Die Inszenierung träumt sich derweil in die Popstarkunstwelt hinein. Der anbetungswürdig zur christkindlichen Madonna hergerichtete Alexander Angeletta schwebt auf die nun nebulöse Bühne herab und stimmt „Like a virgin“ an, während die bunt tapezierte Stellwand und Accessoires des erzkonservativen Elternhauses der Protagonistin beiseite geschafft werden. Künstlerische­ Erweckung, persönliche Befreiung, Aufbruch nach New York.

„Hel­d*in­nen. Eine musikalische Hommage jenseits der Norm“: Fr, 31. 1., 19.30 Uhr, Hannover, Schauspielhaus; weitere Termine: 16. 2., 23. 2.

„In bed with Madonna. Ein Liederabend zum 61. Geburtstag von Madonna Louise Veronica Ciccone“: Mi, 5.2., 20 Uhr, Theater Bremen/Kleines Haus; weitere Termine: 7. 3., 12. 3., 18. 4.

In Hannover steht der Song ebenfalls auf der Setlist, kommt auch dort im Nebel zu Gehör. In schlapper Körperhaltung, mit beiläufigen Sexyness-Gesten, kokett angedeuteten Starposen und zeitlupig stolzierendem Schreiten dargeboten von einem übernächtigt wirkenden Glamrocker. Prima ironische Show. In Bremen ist hingegen eine songdramatische Erzählung zu erleben. Das Konzept funktioniert anfangs bestens,­ ist zunehmend aber schwer nachvollziehbar, da die Lyrics, politischen und biografischen Kontexte, Video- und Konzertbühneninszenierungen Madonnas bekannt sein müssen, um im Abgleich mit der Darbietung deren­ Subtexte zu verstehen.

Beispielsweise weht Marilyn Monroes trunkenes „Happy birthday“ für Präsident Kennedy verfremdet vorüber, wohl als Hinweis, das Madonna als Nachahmerin dieses Blondinen-Images­ durchgestartet ist – und sich im Laufe der Karriere stets neuer Frauenklischees bediente.
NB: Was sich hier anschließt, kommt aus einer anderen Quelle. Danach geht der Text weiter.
(* ===== verification/Passkey.v ===== *)
(** * Passkeys

    auth/webauthn_session.go, auth/webauthn_user.go and
    services/passkey_service.go.  The WebAuthn library is a parameter; its
    login ceremony is an interaction, since it calls back into the service to
    find the account the authenticator names. *)

From S2P Require Import Prelude.
From S2P Require Import GoLib.
From S2P Require Import Utils.
From S2P Require Import Model.
From S2P Require Import Runtime.
From S2P Require Import Queries.
From S2P Require Import Password.
From S2P Require Import Tokens.
From S2P Require Import Codes.
From S2P Require Import Mfa.
From S2P Require Import Login.
From S2P Require Import Admin.

#[local] Open Scope string_scope.
#[local] Open Scope Z_scope.
#[local] Open Scope go_scope.

(** auth.WebAuthnUser *)
Record WebAuthnUser (Credential : Type) := mkWebAuthnUser {
  wu_ID : string;
  wu_Username : string;
  wu_DisplayName : string;
  wu_Credentials : list Credential
}.
Arguments mkWebAuthnUser {_}.
Arguments wu_ID {_}.
Arguments wu_Username {_}.
Arguments wu_DisplayName {_}.
Arguments wu_Credentials {_}.

(** The login ceremony of the library either fails on its own or calls the
    handler once, with the credential id and the user handle, and goes on with
    the user it answers. *)
Inductive PasskeyCall (Credential : Type) :=
  | PkFail (err : error)
  | PkCall (rawID userHandle : string) (k : WebAuthnUser Credential → res Credential).
Arguments PkFail {_} _.
Arguments PkCall {_} _ _ _.

(** [github.com/go-webauthn/webauthn] and the JSON of its types. *)
Class WebAuthnLib := {
  WebAuthn : Type;
  SessionData : Type;
  Credential : Type;
  CredentialDescriptor : Type;
  CredentialCreation : Type;
  CredentialAssertion : Type;
  Request : Type;
  session_Marshal : SessionData → res string;
  session_Unmarshal : string → res SessionData;
  cred_Marshal : Credential → res string;
  cred_Unmarshal : string → res Credential;
  cred_ID : Credential → string;
  cred_Descriptor : Credential → CredentialDescriptor;
  wa_BeginRegistration : WebAuthn → res string → WebAuthnUser Credential → list CredentialDescriptor →
    res (CredentialCreation * SessionData);
  wa_FinishRegistration : WebAuthn → Z → WebAuthnUser Credential → SessionData → Request → res Credential;
  wa_BeginDiscoverableLogin : WebAuthn → res string → res (CredentialAssertion * SessionData);
  wa_FinishPasskeyLogin : WebAuthn → Z → SessionData → Request → PasskeyCall Credential
}.

(** Documented behaviour: a login is accepted only for the account the handle
    names, with one of its credentials. *)
Class WebAuthnLaws (W : WebAuthnLib) := {
  wa_login_owned : ∀ wa t s r raw handle k u c,
    wa_FinishPasskeyLogin wa t s r = PkCall raw handle k → k u = Ok c →
    wu_ID u = handle ∧ ∃ c0, c0 ∈ wu_Credentials u ∧ cred_ID c0 = cred_ID c
}.

Record PasskeyLoginChallenge `{WebAuthnLib} := mkPasskeyLoginChallenge {
  plc_CeremonyID : string;
  plc_Options : CredentialAssertion
}.

Record PasskeyInfo := mkPasskeyInfo {
  pi_ID : string;
  pi_Name : string;
  pi_CreatedAt : string;
  pi_LastUsedAt : string
}.

Section passkey.
Context `{TL : TextLib} `{UL : UuidLib} `{HL : HashLib} `{JL : JwtLib} `{WL : WebAuthnLib} `{CL : TimeLib}.

(** ** webauthn_session.go *)

Definition webauthnSessionTTL : Z := 5 * Minute.

Definition saveWebAuthnSession (key : string) (session : SessionData) : Go (res unit) :=
  match session_Marshal session with
  | Err err => ret (Err err)
  | Ok data => redis_Set key (RStr data) webauthnSessionTTL
  end.

Definition getWebAuthnSession (key : string) : Go (res SessionData) :=
  r <- redis_Get key ;;
  match r with
  | Err err => ret (Err err)
  | Ok (RStr val) => ret (session_Unmarshal val)
  | Ok (ROTP _) => ret (Err (ErrMsg "json: cannot unmarshal"))
  end.

Definition SaveWebAuthnRegistrationSession (userID : string) := saveWebAuthnSession ("webauthn_reg:" ++ userID).
Definition GetWebAuthnRegistrationSession (userID : string) := getWebAuthnSession ("webauthn_reg:" ++ userID).
Definition DeleteWebAuthnRegistrationSession (userID : string) : Go (res unit) :=
  redis_Del ["webauthn_reg:" ++ userID].
Definition SaveWebAuthnLoginSession (ceremonyID : string) := saveWebAuthnSession ("webauthn_login:" ++ ceremonyID).
Definition GetWebAuthnLoginSession (ceremonyID : string) := getWebAuthnSession ("webauthn_login:" ++ ceremonyID).
Definition DeleteWebAuthnLoginSession (ceremonyID : string) : Go (res unit) :=
  redis_Del ["webauthn_login:" ++ ceremonyID].

(** ** passkey_service.go *)

Fixpoint unmarshal_credentials (rows : list WebauthnCredential) : res (list Credential) :=
  match rows with
  | [] => Ok []
  | row :: rows =>
      match cred_Unmarshal (wc_Credential row) with
      | Err err => Err err
      | Ok c => match unmarshal_credentials rows with
                | Err err => Err err
                | Ok l => Ok (c :: l)
                end
      end
  end.

Definition loadWebAuthnUser (userID : uuid) (username : string)
    : Go (res (WebAuthnUser Credential * list WebauthnCredential)) :=
  rows <- db_stmt (query (GetWebAuthnCredentialsByUserID (Some userID))) ;;
  match rows with
  | Err err => ret (Err err)
  | Ok rows =>
      match unmarshal_credentials rows with
      | Err err => ret (Err err)
      | Ok creds => ret (Ok (mkWebAuthnUser (uuid_Bytes userID) username username creds, rows))
      end
  end.

Definition BeginPasskeyRegistration (webAuthn : option WebAuthn) (userID username : string)
    : Go (svc CredentialCreation) :=
  match webAuthn with
  | None => ret (Fail PasskeyNotConfigured)
  | Some webAuthn =>
      match parseUserID userID with
      | None => ret (Fail Unauthorized)
      | Some userPG =>
          waUser <- loadWebAuthnUser userPG username ;;
          match waUser with
          | Err _ => ret (Fail InternalServerError)
          | Ok (waUser, _) =>
              let exclusions := List.map cred_Descriptor (wu_Credentials waUser) in
              seed <- rand_read 32 ;;
              match wa_BeginRegistration webAuthn seed waUser exclusions with
              | Err _ => ret (Fail InternalServerError)
              | Ok (creation, session) =>
                  r <- SaveWebAuthnRegistrationSession userID session ;;
                  match r with
                  | Err _ => ret (Fail InternalServerError)
                  | Ok _ => ret (Done creation)
                  end
              end
          end
      end
  end.

Definition isUniqueViolation (err : error) : bool := bool_decide (err = ErrUniqueViolation).

Definition self_audit (userPG : uuid) (username : option string) (reason : string) : CreateAuditLogParams :=
  mkCreateAuditLogParams None None (Some userPG) username None AuditActionMfaChange (textOrNull reason) None None.

Definition FinishPasskeyRegistration (webAuthn : option WebAuthn) (userID username name : string) (r : Request)
    : Go (svc unit) :=
  match webAuthn with
  | None => ret (Fail PasskeyNotConfigured)
  | Some webAuthn =>
      match parseUserID userID with
      | None => ret (Fail Unauthorized)
      | Some userPG =>
          session <- GetWebAuthnRegistrationSession userID ;;
          match session with
          | Err _ => ret (Fail InvalidOrExpiredToken)
          | Ok session =>
              waUser <- loadWebAuthnUser userPG username ;;
              match waUser with
              | Err _ => ret (Fail InternalServerError)
              | Ok (waUser, _) =>
                  t <- now ;;
                  match wa_FinishRegistration webAuthn t waUser session r with
                  | Err _ => ret (Fail PasskeyChallengeFailed)
                  | Ok cred =>
                      match cred_Marshal cred with
                      | Err _ => ret (Fail InternalServerError)
                      | Ok credJSON =>
                          c <- db_stmt (CreateWebAuthnCredential userPG (cred_ID cred)
                                          (textOrNull (TrimSpace name)) credJSON) ;;
                          match c with
                          | Err err => ret (Fail (if isUniqueViolation err then PasskeyAlreadyRegistered
                                                  else InternalServerError))
                          | Ok _ =>
                              DeleteWebAuthnRegistrationSession userID ;;;
                              db_stmt (CreateAuditLog (self_audit userPG (textOrNull username) "Passkey registered")) ;;;
                              ret (Done ())
                          end
                      end
                  end
              end
          end
      end
  end.

Definition BeginPasskeyLogin (webAuthn : option WebAuthn) : Go (svc PasskeyLoginChallenge) :=
  match webAuthn with
  | None => ret (Fail PasskeyNotConfigured)
  | Some webAuthn =>
      seed <- rand_read 32 ;;
      match wa_BeginDiscoverableLogin webAuthn seed with
      | Err _ => ret (Fail InternalServerError)
      | Ok (assertion, session) =>
          ceremonyID <- RandomToken 32 ;;
          match ceremonyID with
          | Err _ => ret (Fail InternalServerError)
          | Ok ceremonyID =>
              r <- SaveWebAuthnLoginSession ceremonyID session ;;
              match r with
              | Err _ => ret (Fail InternalServerError)
              | Ok _ => ret (Done (mkPasskeyLoginChallenge _ ceremonyID assertion))
              end
          end
      end
  end.

(** The [handler] closure: what it answers and, through its captured variables,
    the resolved account or the lookup error. *)
Inductive handler_result :=
  | HandleBadLength
  | HandleLookupErr (err : error)
  | HandleUser (u : WebAuthnUser Credential) (user : User) (uid : uuid) (rows : list WebauthnCredential).

Definition passkey_handler (userHandle : string) : Go handler_result :=
  if negb (Nat.eqb (String.length userHandle) 16) then ret HandleBadLength
  else
    let uid := MkUUID userHandle in
    userRow <- db_stmt (query (GetUserForWebAuthnLogin (Some uid))) ;;
    match userRow with
    | Err err => ret (HandleLookupErr err)
    | Ok userRow =>
        r <- loadWebAuthnUser uid (u_Username userRow) ;;
        match r with
        | Err err => ret (HandleLookupErr err)
        | Ok (waUser, rows) => ret (HandleUser waUser userRow uid rows)
        end
    end.

(** The loop that writes the updated credential back to its row. *)
Fixpoint update_used_credential (rows : list WebauthnCredential) (id credJSON : string) : Go unit :=
  match rows with
  | [] => ret ()
  | row :: rows =>
      if String.eqb (wc_CredentialID row) id then
        db_stmt (UpdateWebAuthnCredential credJSON (wc_ID row)) ;;; ret ()
      else update_used_credential rows id credJSON
  end.

(** The part of [FinishPasskeyLogin] after the assertion has been verified. *)
Definition passkey_finish (ctx : Ctx) (ceremonyID : string) (user : User) (uid : uuid)
    (rows : list WebauthnCredential) (cred : Credential) : Go (svc LoginOutcome) :=
  if not_usable (u_DeletedAt user) (u_Status user) then ret (Fail AccountNotUsable)
  else match cred_Marshal cred with
  | Err _ => ret (Fail InternalServerError)
  | Ok credJSON =>
      update_used_credential rows (cred_ID cred) credJSON ;;;
      DeleteWebAuthnLoginSession ceremonyID ;;;
      issueLoginSession uid None (u_Username user) (u_Role user) (ClientIPFromCtx ctx) (UserAgentFromCtx ctx)
  end.

Definition FinishPasskeyLogin (ctx : Ctx) (webAuthn : option WebAuthn) (ceremonyID : string) (r : Request)
    : Go (svc LoginOutcome) :=
  match webAuthn with
  | None => ret (Fail PasskeyNotConfigured)
  | Some webAuthn =>
      session <- GetWebAuthnLoginSession ceremonyID ;;
      match session with
      | Err _ => ret (Fail InvalidOrExpiredToken)
      | Ok session =>
          t <- now ;;
          match wa_FinishPasskeyLogin webAuthn t session r with
          | PkFail _ => ret (Fail PasskeyChallengeFailed)
          | PkCall rawID userHandle k =>
              h <- passkey_handler userHandle ;;
              match h with
              | HandleBadLength => ret (Fail PasskeyChallengeFailed)
              | HandleLookupErr _ => ret (Fail InternalServerError)
              | HandleUser waUser user uid rows =>
                  match k waUser with
                  | Err _ => ret (Fail PasskeyChallengeFailed)
                  | Ok cred => passkey_finish ctx ceremonyID user uid rows cred
                  end
              end
          end
      end
  end.

Definition ListPasskeys (userID : string) : Go (svc (list PasskeyInfo)) :=
  match parseUserID userID with
  | None => ret (Fail Unauthorized)
  | Some userPG =>
      rows <- db_stmt (query (GetWebAuthnCredentialsByUserID (Some userPG))) ;;
      match rows with
      | Err _ => ret (Fail InternalServerError)
      | Ok rows =>
          ret (Done (List.map (λ row, mkPasskeyInfo (uuid_String (wc_ID row)) (text_String (wc_Name row))
                                (formatTimestamptz (wc_CreatedAt row))
                                (formatTimestamptz (wc_LastUsedAt row))) rows))
      end
  end.

Fixpoint owns_row (rows : list WebauthnCredential) (pkPG : uuid) : bool :=
  match rows with
  | [] => false
  | row :: rows => if decide (wc_ID row = pkPG) then true else owns_row rows pkPG
  end.

Definition userOwnsPasskey (userPG pkPG : uuid) : Go bool :=
  rows <- db_stmt (query (GetWebAuthnCredentialsByUserID (Some userPG))) ;;
  match rows with
  | Err _ => ret false
  | Ok rows => ret (owns_row rows pkPG)
  end.

Definition RenamePasskey (userID passkeyID name : string) : Go (svc unit) :=
  match parseUserID userID with
  | None => ret (Fail Unauthorized)
  | Some userPG =>
      match parseUserID passkeyID with
      | None => ret (Fail PasskeyNotFound)
      | Some pkPG =>
          let nameTrimmed := TrimSpace name in
          if String.eqb nameTrimmed "" then ret (Fail InvalidPayload)
          else
            owns <- userOwnsPasskey userPG pkPG ;;
            if negb owns then ret (Fail PasskeyNotFound)
            else
              r <- db_stmt (RenameWebAuthnCredential (Some nameTrimmed) (Some pkPG) (Some userPG)) ;;
              match r with
              | Err _ => ret (Fail InternalServerError)
              | Ok _ => ret (Done ())
              end
      end
  end.

Definition DeletePasskey (userID currentPassword passkeyID : string) : Go (svc unit) :=
  match parseUserID userID with
  | None => ret (Fail Unauthorized)
  | Some userPG =>
      match parseUserID passkeyID with
      | None => ret (Fail PasskeyNotFound)
      | Some pkPG =>
          re <- verifyCurrentPasswordForFactorAction userPG currentPassword ;;
          match re with
          | Fail e => ret (Fail e)
          | Done _ =>
              owns <- userOwnsPasskey userPG pkPG ;;
              if negb owns then ret (Fail PasskeyNotFound)
              else
                r <- db_stmt (DeleteWebAuthnCredential (Some pkPG) (Some userPG)) ;;
                match r with
                | Err _ => ret (Fail InternalServerError)
                | Ok _ =>
                    db_stmt (CreateAuditLog (self_audit userPG None "Passkey removed")) ;;;
                    ret (Done ())
                end
          end
      end
  end.
End passkey.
Auf der Bühne erscheinen ihre Dar­stel­le­r*in­nen in schwarzem Leder, als Strapsen-Diva, Haute-Couture-Party- oder Bad-Girl, Bakker wälzt sich in einer Rotlichtorgie zu „Erotica“ auch lasziv auf dem Boden herum. Deutlich wird allerdings nicht, dass diese Rollenspiele auch pompöse Marketingaktionen und teilweise billige­ Provokationen sind.

Der Mensch Madonna Louise Veronica Ciccone, die Mutter von sechs Kindern und Managerin ihres Imperiums,­ kommt in der Bremer Performance nicht vor. Warum sie Vorbild des Empowerments­ und der sexuellen Selbstbestimmung für so viele Frauen zu sein scheint, ist nicht deutlich herausgearbeitet. Unhinterfragt bleibt zudem das Popphänomen Madonna, die als Projektionsfläche für so vieles genutzt wird. Zu fragen, warum diese Madonna, die reine Oberfläche, die pure Präsenz, die Antizipation des Mainstreams, so erfolgreich wurde, das hätte ein spannender Theaterabend werden können. Als szenische Analyse der Wirkungsmechanismen des Pop-Stars – als Ikone. Die Arbeit wurde in Bremen anderswo geleistet. Wie Ikonen funktionieren, darüber ist überwältigend viel in der gleichnamigen Ausstellung der Kunsthalle zu erfahren – Madonna dort natürlich auch präsent.